→ What you need to do
For the entries that follow, say how many lines hold the string "nearest", with nothing else in the reply.

→ Entries supplied
(** [math.Ceil]: the least integer value greater than or equal to [x];
    [Ceil(±0) = ±0], [Ceil(±Inf) = ±Inf], [Ceil(NaN) = NaN].  A finite
    number with a negative exponent [e] has the magnitude [m / 2^(-e)]
    below [2^53], so the integer result is exactly representable. *)
Definition Ceil (x : float64) : float64 :=
  match x with
  | S754_finite s m e =>
      if 0 <=? e then x
      else
        let q := Z.pos m / 2 ^ (- e) in
        let exact := Z.pos m mod 2 ^ (- e) =? 0 in
        if s then (if q =? 0 then S754_zero true else of_int (- q))
        else of_int (if exact then q else q + 1)
  | _ => x
  end.

(** [math.Round]: the nearest integer, halves away from zero;
    [Round(±0) = ±0], [Round(±Inf) = ±Inf], [Round(NaN) = NaN]. *)
Definition Round (x : float64) : float64 :=
  match x with
  | S754_finite s m e =>
      if 0 <=? e then x
      else
        let q := (2 * Z.pos m + 2 ^ (- e)) / 2 ^ (- e + 1) in
        if q =? 0 then S754_zero s
        else of_int (if s then - q else q)
  | _ => x
  end.

(** The conversion [int(x)] (and [int64(x)]): the fractional part is
    discarded.  Go leaves the result open when the value does not fit; the
    amd64 instruction it compiles to gives [-2^63] there and for NaN. *)
Definition to_int (x : float64) : Z :=
  match x with
  | S754_zero _ => 0
  | S754_finite s m e =>
      let mag := if 0 <=? e then Z.pos m * 2 ^ e else Z.pos m / 2 ^ (- e) in
      let v := if s then - mag else mag in
      if (Int64.min_int <=? v) && (v <=? Int64.max_int) then v
      else Int64.min_int
  | _ => Int64.min_int
  end.
Lemma parse_loop_stops_at_EOF py_float literal_eval fuel acc p l p' :
  parse_loop py_float literal_eval fuel acc p = POk l p' ->
  type (current p') = "EOF".
Proof.
  revert acc p. induction fuel as [|k IH]; intros acc p; cbn [parse_loop].
  - destruct (String.eqb (type (current p)) "EOF") eqn:E; [|done].
    intros [= <- <-]. by apply String.eqb_eq.
  - destruct (String.eqb (type (current p)) "EOF") eqn:E.
    { intros [= <- <-]. by apply String.eqb_eq. }
    destruct (String.eqb (type (current p)) "NEWLINE"); unfold pbind;
      cbn [advance].
    + apply IH.
    + destruct (statement py_float literal_eval (S k) p) as [s p1| |]; [|done..].
      apply IH.
Qed.

Lemma real_remaining p : type (current p) <> "EOF" -> 1 <= remaining p.
Proof. intros H. apply current_in_range in H. unfold remaining. lia. Qed.

Lemma ends_advance p : ends advance p.
Proof. done. Qed.

Lemma advance_remaining p u p' :
  type (current p) <> "EOF" -> advance p = POk u p' ->
  remaining p' + 1 <= remaining p.
Proof. intros H E. by apply (consumed_remaining 1), (advance_consumed p u). Qed.

Lemma returns_remaining {A} least (Q : A -> Prop) (m : P A) p a p' :
  returns least Q m -> m p = POk a p' -> remaining p' + least <= remaining p.
Proof. intros H E. apply consumed_remaining. by apply (H p a p'). Qed.

Section ExpressionsEnd.
(** * visu2: metadata reconciliation and derived analytics

    A shallow embedding of the reconciliation engine of the visu2 package
    ([zpdes_dependencies.py], [derive.py], [objective_activity_matrix.py])
    and the properties of it that the specification states.

    Modelling conventions.
    - A Python [str] is a Rocq [string]; every character is read as the code
      point 0..255 it carries (Latin-1).  Code points above 255 are outside
      the model.
    - A Python [float] is the rational it denotes, extended with the two
      infinities and NaN ([fval]).  The float operations of the Python code
      ([float], [round], [/], [*]) round their exact result to the nearest
      binary64 value as IEEE 754 does ([binary64]); the sign of a zero is not
      kept.  The sums, means and ratios of the dataframe engine are kept
      exact: their rounding depends on the engine's order of summation.
    - A value read from JSON is a [pyobj].  A [dict] is an association list in
      insertion order.
    - An exception is a [Raise] in the [result] type.
    - A dataframe is the list of its rows; a nullable column is an [option]. *)

From Stdlib Require Import ZArith QArith Qround Qabs List String Ascii Bool.
From Stdlib Require Import Lia Lqa Arith DecimalString OrderedTypeEx Sorted.
Import ListNotations.
Open Scope string_scope.
Open Scope list_scope.
Set Warnings "-register-all".


(** ** Exceptions as results *)

Inductive pyexn : Type :=
| TypeError | ValueError | IndexError | OverflowError | EngineError.

Inductive result (A : Type) : Type :=
| Ok (a : A)
| Raise (e : pyexn).
Arguments Ok {A} a.
Arguments Raise {A} e.

Definition bind {A B : Type} (c : result A) (k : A -> result B) : result B :=
  match c with
  | Ok a => k a
  | Raise e => Raise e
  end.

Notation "x <- c ;; k" := (bind c (fun x => k))
  (at level 61, c at next level, right associativity).
Notation "' pat <- c ;; k" := (bind c (fun x => match x with pat => k end))
  (at level 61, pat pattern, c at next level, right associativity).

(** A loop whose body may raise: [for x in xs: st = body(st, x)]. *)
Fixpoint for_each {A S : Type} (body : S -> A -> result S) (xs : list A) (st : S)
  : result S :=
  match xs with
  | [] => Ok st
  | x :: rest => st' <- body st x ;; for_each body rest st'
  end.

(** ** Characters and strings *)

Module Py.

Definition code (c : ascii) : nat := nat_of_ascii c.

Definition in_range (lo hi n : nat) : bool := ((lo <=? n) && (n <=? hi))%nat.

Definition isdigit (c : ascii) : bool := in_range 48 57 (code c).

(** [str.isspace] on one character: TAB..CR, FS..US, SPACE, NEL, NBSP. *)
Definition isspace (c : ascii) : bool :=
  let n := code c in
  in_range 9 13 n || in_range 28 32 n || (n =? 133)%nat || (n =? 160)%nat.
(** [JSON.parse(text)]: one value, with white space around it at most. *)
Definition JSON_parse (text : jsstring) : option json :=
  match parse_value (S (List.length text)) text with
  | Some (v, rest) =>
      match skip_whitespace rest with
      | [] => Some v
      | _ :: _ => None
      end
  | None => None
  end.
(** The numbers of a value are read back from their texts: for each
    number [x] of the value, the engine reads the text it prints for [x]
    as [x]. *)
Fixpoint reads_back (v : json) : Prop :=
  match v with
  | JNum x => StringToNumber (literal x) = x
  | JArr items =>
      (fix all (l : list json) : Prop :=
         match l with
         | [] => True
         | x :: l' => reads_back x /\ all l'
         end) items
  | JObj props =>
      (fix all (l : list (jsstring * json)) : Prop :=
         match l with
         | [] => True
         | kv :: l' => reads_back (snd kv) /\ all l'
         end) props
  | _ => True
  end.
End Parse.

(** The number of values and of elements in a value. *)
Fixpoint size (v : json) : nat :=
  match v with
  | JArr items =>
      S ((fix sum (l : list json) : nat :=
            match l with
            | [] => O
            | x :: l' => S (size x + sum l')
            end) items)
  | JObj props =>
      S ((fix sum (l : list (jsstring * json)) : nat :=
            match l with
            | [] => O
            | kv :: l' => S (size (snd kv) + sum l')
            end) props)
  | _ => 1%nat
  end.

(** A string without a lone surrogate. *)
Fixpoint paired (s : jsstring) : bool :=
  match s with
  | [] => true
  | c :: rest =>
      if is_high_surrogate c then
        match rest with
        | d :: rest' => is_low_surrogate d && paired rest'
        | [] => false
        end
      else negb (is_low_surrogate c) && paired rest
  end.

(** *** [Buffer.from(text)]: the UTF-8 octets of a string *)

Definition utf8_of_code_point (cp : N) : buffer :=
  if (cp <? 128)%N then [cp]
  else if (cp <? 2048)%N then
    [192 + N.shiftr cp 6; 128 + N.land cp 63]%N
  else if (cp <? 65536)%N then
    [224 + N.shiftr cp 12; 128 + N.land (N.shiftr cp 6) 63; 128 + N.land cp 63]%N
  else
    [240 + N.shiftr cp 18; 128 + N.land (N.shiftr cp 12) 63;
     128 + N.land (N.shiftr cp 6) 63; 128 + N.land cp 63]%N.

(** A lone surrogate becomes U+FFFD. *)
Fixpoint Buffer_from (s : jsstring) : buffer :=
  match s with
  | [] => []
  | c :: rest =>
      if is_high_surrogate c then
        match rest with
        | d :: rest' =>
            if is_low_surrogate d then
              utf8_of_code_point (65536 + N.shiftl (c - 55296) 10 + (d - 56320))%N
                ++ Buffer_from rest'
            else utf8_of_code_point 65533 ++ Buffer_from rest
        | [] => utf8_of_code_point 65533
        end
      else if is_low_surrogate c then utf8_of_code_point 65533 ++ Buffer_from rest
      else utf8_of_code_point c ++ Buffer_from rest
  end.

(** [TextEncoder.prototype.encode] is the same encoding. *)
Definition TextEncoder_encode (s : jsstring) : buffer := Buffer_from s.

(** *** [buffer.toString("base64")] and [Buffer.from(text, "base64")] *)

Definition base64_char (d : N) : N :=
  if (d <? 26)%N then (65 + d)%N
  else if (d <? 52)%N then (71 + d)%N
  else if (d <? 62)%N then (d - 4)%N
  else if (d =? 62)%N then 43%N
  else 47%N.

Definition base64_digit (c : N) : option N :=
  if ((65 <=? c) && (c <=? 90))%N then Some (c - 65)%N
  else if ((97 <=? c) && (c <=? 122))%N then Some (c - 71)%N
  else if ((48 <=? c) && (c <=? 57))%N then Some (c + 4)%N
  else if (c =? 43)%N then Some 62%N
  else if (c =? 47)%N then Some 63%N
  else None.

Fixpoint toString_base64 (b : buffer) : jsstring :=
  match b with
  | [] => []
  | [x] =>
      [base64_char (x / 4); base64_char ((x mod 4) * 16); 61; 61]%N
  | [x; y] =>
      [base64_char (x / 4); base64_char ((x mod 4) * 16 + y / 16);
       base64_char ((y mod 16) * 4); 61]%N
  | x :: y :: z :: rest =>
      [base64_char (x / 4); base64_char ((x mod 4) * 16 + y / 16);
       base64_char ((y mod 16) * 4 + z / 64); base64_char (z mod 64)]%N
        ++ toString_base64 rest
  end.

(** The reader of the header: four characters give three octets, and
    padding ends the text. *)
Fixpoint Buffer_from_base64 (s : jsstring) : buffer :=
  match s with
  | a :: b :: c :: d :: rest =>
      match base64_digit a, base64_digit b with
      | Some p, Some q =>
          match base64_digit c with
          | Some r =>
              match base64_digit d with
              | Some t =>
                  [p * 4 + q / 16; (q mod 16) * 16 + r / 4; (r mod 4) * 64 + t]%N
                    ++ Buffer_from_base64 rest
              | None => [p * 4 + q / 16; (q mod 16) * 16 + r / 4]%N
              end
          | None => [p * 4 + q / 16]%N
          end
      | _, _ => []
      end
  | _ => []
  end.


(** *** [buffer.toString("utf8")] *)

Definition continuation (lower upper b : N) : bool := ((lower <=? b) && (b <=? upper))%N.

(** The code points of a buffer: a sequence that is not UTF-8 gives
    U+FFFD for its longest part that begins a valid sequence, and the
    reading goes on after that part. *)
Fixpoint utf8_decode (b : buffer) : list N :=
  match b with
  | [] => []
  | b0 :: r0 =>
      if (b0 <? 128)%N then b0 :: utf8_decode r0
      else if ((194 <=? b0) && (b0 <=? 223))%N then
        match r0 with
        | b1 :: r1 =>
            if continuation 128 191 b1 then
              ((b0 - 192) * 64 + (b1 - 128))%N :: utf8_decode r1
            else 65533%N :: utf8_decode r0
        | [] => [65533%N]
        end
      else if ((224 <=? b0) && (b0 <=? 239))%N then
        match r0 with
        | b1 :: r1 =>
            if continuation (if (b0 =? 224)%N then 160 else 128)
                            (if (b0 =? 237)%N then 159 else 191) b1 then
              match r1 with
              | b2 :: r2 =>
                  if continuation 128 191 b2 then
                    ((b0 - 224) * 4096 + (b1 - 128) * 64 + (b2 - 128))%N :: utf8_decode r2
                  else 65533%N :: utf8_decode r1
              | [] => [65533%N]
              end
            else 65533%N :: utf8_decode r0
        | [] => [65533%N]
        end
      else if ((240 <=? b0) && (b0 <=? 244))%N then
        match r0 with
        | b1 :: r1 =>
            if continuation (if (b0 =? 240)%N then 144 else 128)
                            (if (b0 =? 244)%N then 143 else 191) b1 then
              match r1 with
              | b2 :: r2 =>
                  if continuation 128 191 b2 then
                    match r2 with
                    | b3 :: r3 =>
                        if continuation 128 191 b3 then
                          ((b0 - 240) * 262144 + (b1 - 128) * 4096
                           + (b2 - 128) * 64 + (b3 - 128))%N :: utf8_decode r3
                        else 65533%N :: utf8_decode r2
                    | [] => [65533%N]
                    end
                  else 65533%N :: utf8_decode r1
              | [] => [65533%N]
              end
            else 65533%N :: utf8_decode r0
        | [] => [65533%N]
        end
      else 65533%N :: utf8_decode r0
  end.

Definition utf16_of_code_point (cp : N) : jsstring :=
  if (cp <? 65536)%N then [cp]
  else [55296 + (cp - 65536) / 1024; 56320 + (cp - 65536) mod 1024]%N.

Definition toString_utf8 (b : buffer) : jsstring :=
  flat_map utf16_of_code_point (utf8_decode b).

End JS.

Import JS.

(** ** Requests, responses and thrown values *)

Module Next.

(** A thrown [Error]: its message and, on errors of the HTTP clients, the
    status of the failed call, an integer ([None] when the property is
    absent or null). *)
Record JsError : Type := { message : jsstring; status : option Z }.

Inductive Result (A : Type) : Type :=
| Ok (a : A)
| Throw (e : JsError).
Arguments Throw {A} e.

(** A stream: the chunks put into it and, when it breaks off after
    them, the failure that ends it. An iterator that is read to its end
    delivers every chunk and then throws the failure. *)
Record Stream (A : Type) : Type := { chunks : list A; failure : option JsError }.

Definition stream_map {A B : Type} (f : A -> B) (s : Stream A) : Stream B :=
  {| chunks := map f (chunks s); failure := failure s |}.

(** What the reader of a [ReadableStream] gets. A stream that is closed
    delivers every chunk. A stream that is errored drops the chunks still
    in its queue: the reader has got a beginning of the chunks, as far as
    it had read, and then gets the error. *)
Inductive reads {A : Type} (s : Stream A) : list A -> option JsError -> Prop :=
| reads_closed : failure s = None -> reads s (chunks s) None
| reads_errored (e : JsError) (n : nat) :
    failure s = Some e -> reads s (firstn n (chunks s)) (Some e).

Record VercelChatMessage : Type := { role : jsstring; content : jsstring }.

(** The parsed request body, an object; [messages] is [None] when the
    property is missing or null, [show_intermediate_steps] is its
    truthiness. *)
Record RequestBody : Type :=
  { messages : option (list VercelChatMessage);
    show_intermediate_steps : bool }.

(** [req.json()] answers the body or throws on text that is not JSON. *)
Record NextRequest : Type := { json_ : Result RequestBody }.

(** The body of a response: a JSON text, a stream of octets, or a
    stream whose chunks are strings as the chain delivered them. *)
Inductive ResponseBody : Type :=
| JsonBody (v : json)
| TextStream (s : Stream buffer)
| StringStream (s : Stream jsstring).

Record Response : Type :=
  { http_status : Z;
    headers : list (string * jsstring);
    body : ResponseBody }.

(** The [Response] constructor reads [init.status] as an unsigned short,
    throws a [RangeError] for a status outside 200..599 and a [TypeError]
    for a body under a status that allows none. The messages are those
    of the platform. *)
Definition unsigned_short (code : Z) : Z := (code mod 65536)%Z.

Definition null_body_status (code : Z) : bool :=
  ((code =? 101) || (code =? 103) || (code =? 204) || (code =? 205) || (code =? 304))%Z.

Definition RangeError_status : JsError :=
  {| message := js "init[" ++ [34%N] ++ js "status" ++ [34%N]
                ++ js "] must be in the range of 200 to 599, inclusive.";
     status := None |}.

Definition TypeError_status (code : Z) : JsError :=
  {| message := js "Response constructor: Invalid response status code "
                ++ Number_toString (Z.to_N code);
     status := None |}.


Definition NextResponse_json (v : json) (code : Z) : Result Response :=
  let c := unsigned_short code in
  if ((c <? 200) || (599 <? c))%Z then Throw RangeError_status
  else if null_body_status c then Throw (TypeError_status c)
  else Ok {| http_status := c; headers := []; body := JsonBody v |}.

→ Solution to the exercise
2